* _What is needed_
Go through the entries below, tally each line with the string "AString", and give the final number by itself.

---

(** X15: when the repository key is a string, [projectKeyCallback]
    succeeds and leaves a key that starts with "<projectKey>-": the old key
    when it already did, the old key with that prefix put in front
    otherwise.  No other answer changes, and a second call changes
    nothing. *)
Theorem projectKeyCallback_prefixes
    (iq : InteractiveQuestionnaire Other) (projectKey k : string) :
  AnswersMap iq !! Key = Some (AString k) →
  (projectKeyCallback iq projectKey).1 = ("", None)
  ∧ (∃ k',
       AnswersMap (projectKeyCallback iq projectKey).2 !! Key = Some (AString k')
       ∧ String.prefix (projectKey +:+ "-") k' = true
       ∧ (k' = k ∨ k' = (projectKey +:+ "-") +:+ k))
  ∧ (∀ j, j ≠ Key →
       AnswersMap (projectKeyCallback iq projectKey).2 !! j = AnswersMap iq !! j)
  ∧ OptionalKeysSuggests (projectKeyCallback iq projectKey).2
    = OptionalKeysSuggests iq
  ∧ projectKeyCallback (projectKeyCallback iq projectKey).2 projectKey
    = (("", None), (projectKeyCallback iq projectKey).2).
Proof.
  intros Hkey.
  destruct (String.prefix (projectKey +:+ "-") k) eqn:Hpre.
  - assert (projectKeyCallback iq projectKey = (("", None), iq)) as Heq.
    { unfold projectKeyCallback. by rewrite Hkey, Hpre. }
    rewrite !Heq. simpl.
    split_and!; [reflexivity| |done|reflexivity|exact Heq].
    exists k. by split_and!; [| |left].
  - assert (projectKeyCallback iq projectKey
            = (("", None),
               setAnswersMap
                 (<[Key := AString ((projectKey +:+ "-") +:+ k)]> (AnswersMap iq))
                 iq)) as Heq.
    { unfold projectKeyCallback. by rewrite Hkey, Hpre. }
    rewrite !Heq. simpl.
    split_and!; [reflexivity| | |reflexivity|].
    + exists ((projectKey +:+ "-") +:+ k).
      split_and!; [apply lookup_insert_eq|apply prefix_append|by right].
    + intros j Hj. by apply lookup_insert_ne.
    + unfold projectKeyCallback, setAnswersMap. simpl.
      rewrite lookup_insert_eq, prefix_append. reflexivity.
Qed.

(** X16: [projectKeyCallback] fails exactly when the answers hold no
    repository key or hold one that is not a string, and then it changes
    nothing. *)
Theorem projectKeyCallback_failure
    (iq : InteractiveQuestionnaire Other) (projectKey : string) :
  match (projectKeyCallback iq projectKey).1.2 with
  | Some _ =>
      (∀ k, AnswersMap iq !! Key ≠ Some (AString k))
      ∧ (projectKeyCallback iq projectKey).2 = iq
  | None => ∃ k, AnswersMap iq !! Key = Some (AString k)
  end.
Proof.
  unfold projectKeyCallback.
  destruct (AnswersMap iq !! Key) as [[k|v]|]; simpl.
  - destruct (negb _); simpl; by exists k.
  - by split.
  - by split.
Qed.

(** ** The optional keys *)

(** The configuration keys of [optionalSuggestsMap]: all but SaveAndExit. *)
Definition configKeys : list string := tail optionalSuggestsMapEntries.*1.

(** The keys of [questionMap] that are spelled out in this file. *)
Definition askableKeys : list string := TemplateType :: drop 2 questionMapKeys.

(** What a list of optional keys should be: SaveAndExit first, no key
    twice, and for every key a suggestion to show and, SaveAndExit apart,
    a question to ask. *)
Definition wellFormedKeys (l : list string) : Prop :=
  head l = Some SaveAndExit
  ∧ NoDup l
  ∧ Forall (λ k, k ∈ dom optionalSuggestsMap
                 ∧ (k = SaveAndExit ∨ k ∈ questionMapKeys)) l.

Lemma configKeys_dom (k : string) : k ∈ configKeys → k ∈ dom optionalSuggestsMap.
Proof.
  intros Hk. unfold optionalSuggestsMap.
  rewrite dom_list_to_map_L, elem_of_list_to_set.
  by apply list_elem_of_further.
Qed.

---

* _The answer_
5